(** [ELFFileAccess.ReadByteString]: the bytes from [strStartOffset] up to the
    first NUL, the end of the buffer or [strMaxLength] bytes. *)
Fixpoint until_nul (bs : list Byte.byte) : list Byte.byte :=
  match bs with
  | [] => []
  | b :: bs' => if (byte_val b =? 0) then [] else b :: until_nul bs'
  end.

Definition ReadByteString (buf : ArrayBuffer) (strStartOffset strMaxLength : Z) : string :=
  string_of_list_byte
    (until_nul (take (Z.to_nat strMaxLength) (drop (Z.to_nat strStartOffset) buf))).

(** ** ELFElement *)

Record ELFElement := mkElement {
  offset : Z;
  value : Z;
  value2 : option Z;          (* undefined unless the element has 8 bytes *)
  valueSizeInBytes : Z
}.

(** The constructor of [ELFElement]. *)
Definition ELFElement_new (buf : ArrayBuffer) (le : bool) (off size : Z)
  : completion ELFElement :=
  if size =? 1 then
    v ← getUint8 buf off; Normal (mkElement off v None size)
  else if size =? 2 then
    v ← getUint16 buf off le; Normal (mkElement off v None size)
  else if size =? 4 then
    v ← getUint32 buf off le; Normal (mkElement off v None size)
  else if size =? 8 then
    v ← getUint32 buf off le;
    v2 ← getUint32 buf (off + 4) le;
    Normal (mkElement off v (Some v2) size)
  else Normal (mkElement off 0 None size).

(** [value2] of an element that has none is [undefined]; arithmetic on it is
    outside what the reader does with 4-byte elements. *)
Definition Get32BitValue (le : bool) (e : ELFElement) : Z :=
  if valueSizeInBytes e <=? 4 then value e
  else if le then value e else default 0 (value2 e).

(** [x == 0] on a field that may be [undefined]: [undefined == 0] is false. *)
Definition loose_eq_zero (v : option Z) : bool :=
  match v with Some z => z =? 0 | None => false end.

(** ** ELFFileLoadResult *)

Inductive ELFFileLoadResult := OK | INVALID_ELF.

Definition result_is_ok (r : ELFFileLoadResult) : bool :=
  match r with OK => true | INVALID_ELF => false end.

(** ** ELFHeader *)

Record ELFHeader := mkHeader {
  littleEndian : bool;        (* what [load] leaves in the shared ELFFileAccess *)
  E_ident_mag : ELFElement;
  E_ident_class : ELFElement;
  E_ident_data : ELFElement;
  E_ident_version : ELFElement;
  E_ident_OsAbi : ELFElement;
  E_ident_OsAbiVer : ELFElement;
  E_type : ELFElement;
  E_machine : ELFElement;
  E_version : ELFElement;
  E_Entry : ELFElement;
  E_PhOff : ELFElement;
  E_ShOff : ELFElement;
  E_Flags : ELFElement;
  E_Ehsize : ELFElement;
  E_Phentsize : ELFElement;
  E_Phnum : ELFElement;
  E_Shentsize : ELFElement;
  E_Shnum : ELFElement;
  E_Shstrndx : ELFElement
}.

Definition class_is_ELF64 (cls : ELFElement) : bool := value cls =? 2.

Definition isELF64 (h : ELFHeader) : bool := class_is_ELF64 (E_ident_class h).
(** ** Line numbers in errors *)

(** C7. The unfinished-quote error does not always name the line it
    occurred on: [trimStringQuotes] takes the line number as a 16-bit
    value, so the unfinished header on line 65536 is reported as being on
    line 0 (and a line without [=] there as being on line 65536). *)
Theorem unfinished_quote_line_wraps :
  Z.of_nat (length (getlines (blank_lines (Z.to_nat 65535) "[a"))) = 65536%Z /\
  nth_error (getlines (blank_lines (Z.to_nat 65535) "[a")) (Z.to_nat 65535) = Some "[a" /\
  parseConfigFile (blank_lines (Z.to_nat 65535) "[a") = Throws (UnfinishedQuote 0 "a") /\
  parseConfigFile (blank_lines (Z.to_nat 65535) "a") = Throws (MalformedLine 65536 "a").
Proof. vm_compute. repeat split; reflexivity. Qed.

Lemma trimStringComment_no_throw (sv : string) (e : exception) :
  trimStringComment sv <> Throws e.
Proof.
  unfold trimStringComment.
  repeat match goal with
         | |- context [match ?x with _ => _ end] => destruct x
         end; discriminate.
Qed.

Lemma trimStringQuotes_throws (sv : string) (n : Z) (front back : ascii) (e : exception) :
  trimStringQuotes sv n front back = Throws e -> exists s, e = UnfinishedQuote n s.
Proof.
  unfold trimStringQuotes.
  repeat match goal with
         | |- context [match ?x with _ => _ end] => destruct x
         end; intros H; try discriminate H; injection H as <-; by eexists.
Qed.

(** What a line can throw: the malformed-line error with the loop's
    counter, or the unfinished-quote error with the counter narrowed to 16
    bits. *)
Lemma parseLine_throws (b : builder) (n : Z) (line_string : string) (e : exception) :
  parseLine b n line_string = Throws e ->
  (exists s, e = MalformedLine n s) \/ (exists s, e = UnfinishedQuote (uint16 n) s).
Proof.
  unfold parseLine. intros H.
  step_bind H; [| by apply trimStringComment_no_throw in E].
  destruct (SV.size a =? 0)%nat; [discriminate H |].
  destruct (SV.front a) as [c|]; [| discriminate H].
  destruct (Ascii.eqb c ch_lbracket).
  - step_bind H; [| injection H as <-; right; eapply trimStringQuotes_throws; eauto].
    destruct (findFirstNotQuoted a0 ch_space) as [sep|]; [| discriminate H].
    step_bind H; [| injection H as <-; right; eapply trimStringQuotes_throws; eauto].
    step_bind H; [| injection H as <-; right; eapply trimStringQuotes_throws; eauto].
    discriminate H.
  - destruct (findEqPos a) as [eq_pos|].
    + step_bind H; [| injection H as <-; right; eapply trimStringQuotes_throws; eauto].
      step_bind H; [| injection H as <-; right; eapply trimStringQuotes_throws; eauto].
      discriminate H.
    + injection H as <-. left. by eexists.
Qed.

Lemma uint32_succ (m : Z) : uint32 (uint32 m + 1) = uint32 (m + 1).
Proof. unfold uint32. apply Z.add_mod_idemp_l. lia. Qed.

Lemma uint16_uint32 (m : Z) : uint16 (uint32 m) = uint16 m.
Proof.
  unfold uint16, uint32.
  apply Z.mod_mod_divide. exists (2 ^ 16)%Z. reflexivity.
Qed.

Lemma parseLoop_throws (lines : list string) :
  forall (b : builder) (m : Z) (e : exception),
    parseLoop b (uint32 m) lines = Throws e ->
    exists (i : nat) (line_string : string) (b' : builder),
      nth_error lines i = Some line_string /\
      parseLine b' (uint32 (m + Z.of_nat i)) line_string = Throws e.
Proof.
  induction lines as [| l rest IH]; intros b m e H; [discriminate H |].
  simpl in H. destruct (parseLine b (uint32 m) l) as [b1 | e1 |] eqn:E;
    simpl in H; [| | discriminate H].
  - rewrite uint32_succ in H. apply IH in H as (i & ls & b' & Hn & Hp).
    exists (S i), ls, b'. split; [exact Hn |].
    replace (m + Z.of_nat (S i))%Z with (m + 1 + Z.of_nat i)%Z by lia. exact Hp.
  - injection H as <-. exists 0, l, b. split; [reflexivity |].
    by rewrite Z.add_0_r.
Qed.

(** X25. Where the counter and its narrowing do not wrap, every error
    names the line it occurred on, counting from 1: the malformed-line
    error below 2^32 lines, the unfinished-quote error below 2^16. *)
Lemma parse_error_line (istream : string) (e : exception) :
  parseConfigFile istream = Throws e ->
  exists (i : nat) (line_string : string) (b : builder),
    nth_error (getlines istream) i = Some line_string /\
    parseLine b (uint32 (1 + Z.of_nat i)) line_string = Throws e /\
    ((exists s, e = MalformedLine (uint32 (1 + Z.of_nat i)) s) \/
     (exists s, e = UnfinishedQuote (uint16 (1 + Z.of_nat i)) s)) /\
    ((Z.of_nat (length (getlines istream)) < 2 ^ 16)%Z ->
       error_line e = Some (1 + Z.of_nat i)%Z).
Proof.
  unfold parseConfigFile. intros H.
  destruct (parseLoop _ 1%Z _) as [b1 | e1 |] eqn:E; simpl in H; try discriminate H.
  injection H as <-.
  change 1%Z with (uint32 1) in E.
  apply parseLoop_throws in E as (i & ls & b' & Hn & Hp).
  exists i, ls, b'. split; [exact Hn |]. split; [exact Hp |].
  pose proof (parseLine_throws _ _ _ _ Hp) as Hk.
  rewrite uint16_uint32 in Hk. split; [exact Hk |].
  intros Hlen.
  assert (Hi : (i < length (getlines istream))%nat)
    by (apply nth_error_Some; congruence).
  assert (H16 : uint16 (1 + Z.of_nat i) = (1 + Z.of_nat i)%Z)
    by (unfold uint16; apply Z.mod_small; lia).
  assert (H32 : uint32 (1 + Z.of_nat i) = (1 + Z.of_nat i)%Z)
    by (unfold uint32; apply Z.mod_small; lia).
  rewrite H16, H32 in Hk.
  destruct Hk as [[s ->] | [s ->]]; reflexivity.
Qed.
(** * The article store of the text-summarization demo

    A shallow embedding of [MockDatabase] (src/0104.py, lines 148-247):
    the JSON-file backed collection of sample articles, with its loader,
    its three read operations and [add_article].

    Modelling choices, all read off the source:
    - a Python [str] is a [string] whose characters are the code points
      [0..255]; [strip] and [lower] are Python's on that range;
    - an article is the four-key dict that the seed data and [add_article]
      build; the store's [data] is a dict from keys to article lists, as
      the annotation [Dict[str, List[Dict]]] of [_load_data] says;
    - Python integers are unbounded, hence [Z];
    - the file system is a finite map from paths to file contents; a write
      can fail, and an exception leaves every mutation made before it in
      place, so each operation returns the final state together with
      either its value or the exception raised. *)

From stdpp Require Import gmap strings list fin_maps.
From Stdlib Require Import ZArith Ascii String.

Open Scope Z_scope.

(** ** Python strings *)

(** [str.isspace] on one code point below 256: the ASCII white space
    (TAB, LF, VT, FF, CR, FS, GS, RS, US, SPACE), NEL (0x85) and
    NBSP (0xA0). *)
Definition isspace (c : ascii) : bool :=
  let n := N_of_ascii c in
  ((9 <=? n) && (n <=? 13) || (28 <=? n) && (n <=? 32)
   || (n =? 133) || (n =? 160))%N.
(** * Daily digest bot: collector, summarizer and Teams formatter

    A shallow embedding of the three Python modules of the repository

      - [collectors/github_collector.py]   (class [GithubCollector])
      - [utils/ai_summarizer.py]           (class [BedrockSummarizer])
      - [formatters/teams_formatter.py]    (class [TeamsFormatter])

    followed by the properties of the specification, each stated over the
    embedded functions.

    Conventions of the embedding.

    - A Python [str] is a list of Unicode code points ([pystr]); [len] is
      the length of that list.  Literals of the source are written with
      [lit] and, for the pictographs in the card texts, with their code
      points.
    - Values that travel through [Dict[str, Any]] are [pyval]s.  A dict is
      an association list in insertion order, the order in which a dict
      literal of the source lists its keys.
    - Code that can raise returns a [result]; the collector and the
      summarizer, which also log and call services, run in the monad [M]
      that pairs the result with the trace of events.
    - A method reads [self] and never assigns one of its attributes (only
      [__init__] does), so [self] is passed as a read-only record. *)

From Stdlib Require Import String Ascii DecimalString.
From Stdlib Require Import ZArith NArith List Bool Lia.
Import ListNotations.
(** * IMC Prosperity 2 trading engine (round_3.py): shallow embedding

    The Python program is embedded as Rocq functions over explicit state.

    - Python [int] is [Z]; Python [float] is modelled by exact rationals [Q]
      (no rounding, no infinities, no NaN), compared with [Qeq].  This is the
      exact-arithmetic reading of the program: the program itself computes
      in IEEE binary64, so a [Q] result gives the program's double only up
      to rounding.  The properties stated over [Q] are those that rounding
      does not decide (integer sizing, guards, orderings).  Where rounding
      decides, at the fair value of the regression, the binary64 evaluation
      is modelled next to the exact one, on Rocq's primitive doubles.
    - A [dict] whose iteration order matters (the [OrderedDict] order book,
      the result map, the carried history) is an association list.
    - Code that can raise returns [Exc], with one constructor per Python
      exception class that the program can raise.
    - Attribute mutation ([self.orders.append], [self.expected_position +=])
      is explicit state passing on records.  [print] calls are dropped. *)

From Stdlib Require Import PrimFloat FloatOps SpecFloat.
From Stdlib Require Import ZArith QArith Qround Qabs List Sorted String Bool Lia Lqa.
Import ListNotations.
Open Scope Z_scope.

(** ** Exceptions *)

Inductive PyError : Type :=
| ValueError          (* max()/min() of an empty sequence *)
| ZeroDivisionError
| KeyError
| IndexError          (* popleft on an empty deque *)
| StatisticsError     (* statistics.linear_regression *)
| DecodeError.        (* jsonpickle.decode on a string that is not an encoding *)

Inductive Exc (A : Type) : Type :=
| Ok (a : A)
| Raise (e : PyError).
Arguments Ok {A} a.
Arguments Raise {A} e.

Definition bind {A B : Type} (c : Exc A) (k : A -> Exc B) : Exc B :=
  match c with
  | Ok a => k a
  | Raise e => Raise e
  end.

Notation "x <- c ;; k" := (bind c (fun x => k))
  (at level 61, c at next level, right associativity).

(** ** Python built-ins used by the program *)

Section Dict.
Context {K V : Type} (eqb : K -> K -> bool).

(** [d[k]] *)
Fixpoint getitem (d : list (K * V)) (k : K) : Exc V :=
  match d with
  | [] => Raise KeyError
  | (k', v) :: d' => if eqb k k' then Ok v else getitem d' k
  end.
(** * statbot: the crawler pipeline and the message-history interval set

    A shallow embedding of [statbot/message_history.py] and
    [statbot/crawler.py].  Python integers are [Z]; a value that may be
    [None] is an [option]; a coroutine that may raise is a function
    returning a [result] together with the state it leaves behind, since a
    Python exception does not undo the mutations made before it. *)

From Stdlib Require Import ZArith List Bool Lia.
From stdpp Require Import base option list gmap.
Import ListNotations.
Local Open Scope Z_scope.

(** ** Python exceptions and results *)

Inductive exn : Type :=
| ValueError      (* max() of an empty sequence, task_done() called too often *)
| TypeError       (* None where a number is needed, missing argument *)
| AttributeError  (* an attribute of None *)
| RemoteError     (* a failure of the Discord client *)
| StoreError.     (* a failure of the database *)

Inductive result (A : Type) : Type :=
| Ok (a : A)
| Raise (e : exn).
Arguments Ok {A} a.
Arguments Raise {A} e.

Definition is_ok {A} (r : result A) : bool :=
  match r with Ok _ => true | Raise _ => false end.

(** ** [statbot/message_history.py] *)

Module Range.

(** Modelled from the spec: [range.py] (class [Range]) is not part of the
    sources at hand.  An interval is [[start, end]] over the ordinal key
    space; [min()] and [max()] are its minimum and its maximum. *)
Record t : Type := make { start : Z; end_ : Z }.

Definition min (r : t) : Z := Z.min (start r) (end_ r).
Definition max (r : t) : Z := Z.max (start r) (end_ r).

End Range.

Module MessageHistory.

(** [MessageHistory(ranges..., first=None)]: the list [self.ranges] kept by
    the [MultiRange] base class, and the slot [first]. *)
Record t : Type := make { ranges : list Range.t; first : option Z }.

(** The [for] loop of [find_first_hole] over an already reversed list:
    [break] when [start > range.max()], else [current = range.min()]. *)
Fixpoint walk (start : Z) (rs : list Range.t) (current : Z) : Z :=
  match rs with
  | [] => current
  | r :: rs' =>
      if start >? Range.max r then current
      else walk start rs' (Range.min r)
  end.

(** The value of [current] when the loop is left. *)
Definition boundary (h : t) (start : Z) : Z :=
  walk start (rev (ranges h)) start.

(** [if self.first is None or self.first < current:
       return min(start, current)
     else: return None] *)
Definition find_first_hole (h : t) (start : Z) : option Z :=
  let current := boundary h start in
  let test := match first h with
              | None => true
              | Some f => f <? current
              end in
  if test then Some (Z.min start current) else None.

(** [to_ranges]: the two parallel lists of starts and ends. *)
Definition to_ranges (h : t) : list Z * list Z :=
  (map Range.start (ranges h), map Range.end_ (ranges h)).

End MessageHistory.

▬▬▬

EXERCISE AIM:
Word for word, restate the lines of the data above that fall between the line holding "replace (m +" and the line holding "(** X25. Where", inclusive, and no other lines.

ANSWER TO THIS PROBLEM:
    replace (m + Z.of_nat (S i))%Z with (m + 1 + Z.of_nat i)%Z by lia. exact Hp.
  - injection H as <-. exists 0, l, b. split; [reflexivity |].
    by rewrite Z.add_0_r.
Qed.

(** X25. Where the counter and its narrowing do not wrap, every error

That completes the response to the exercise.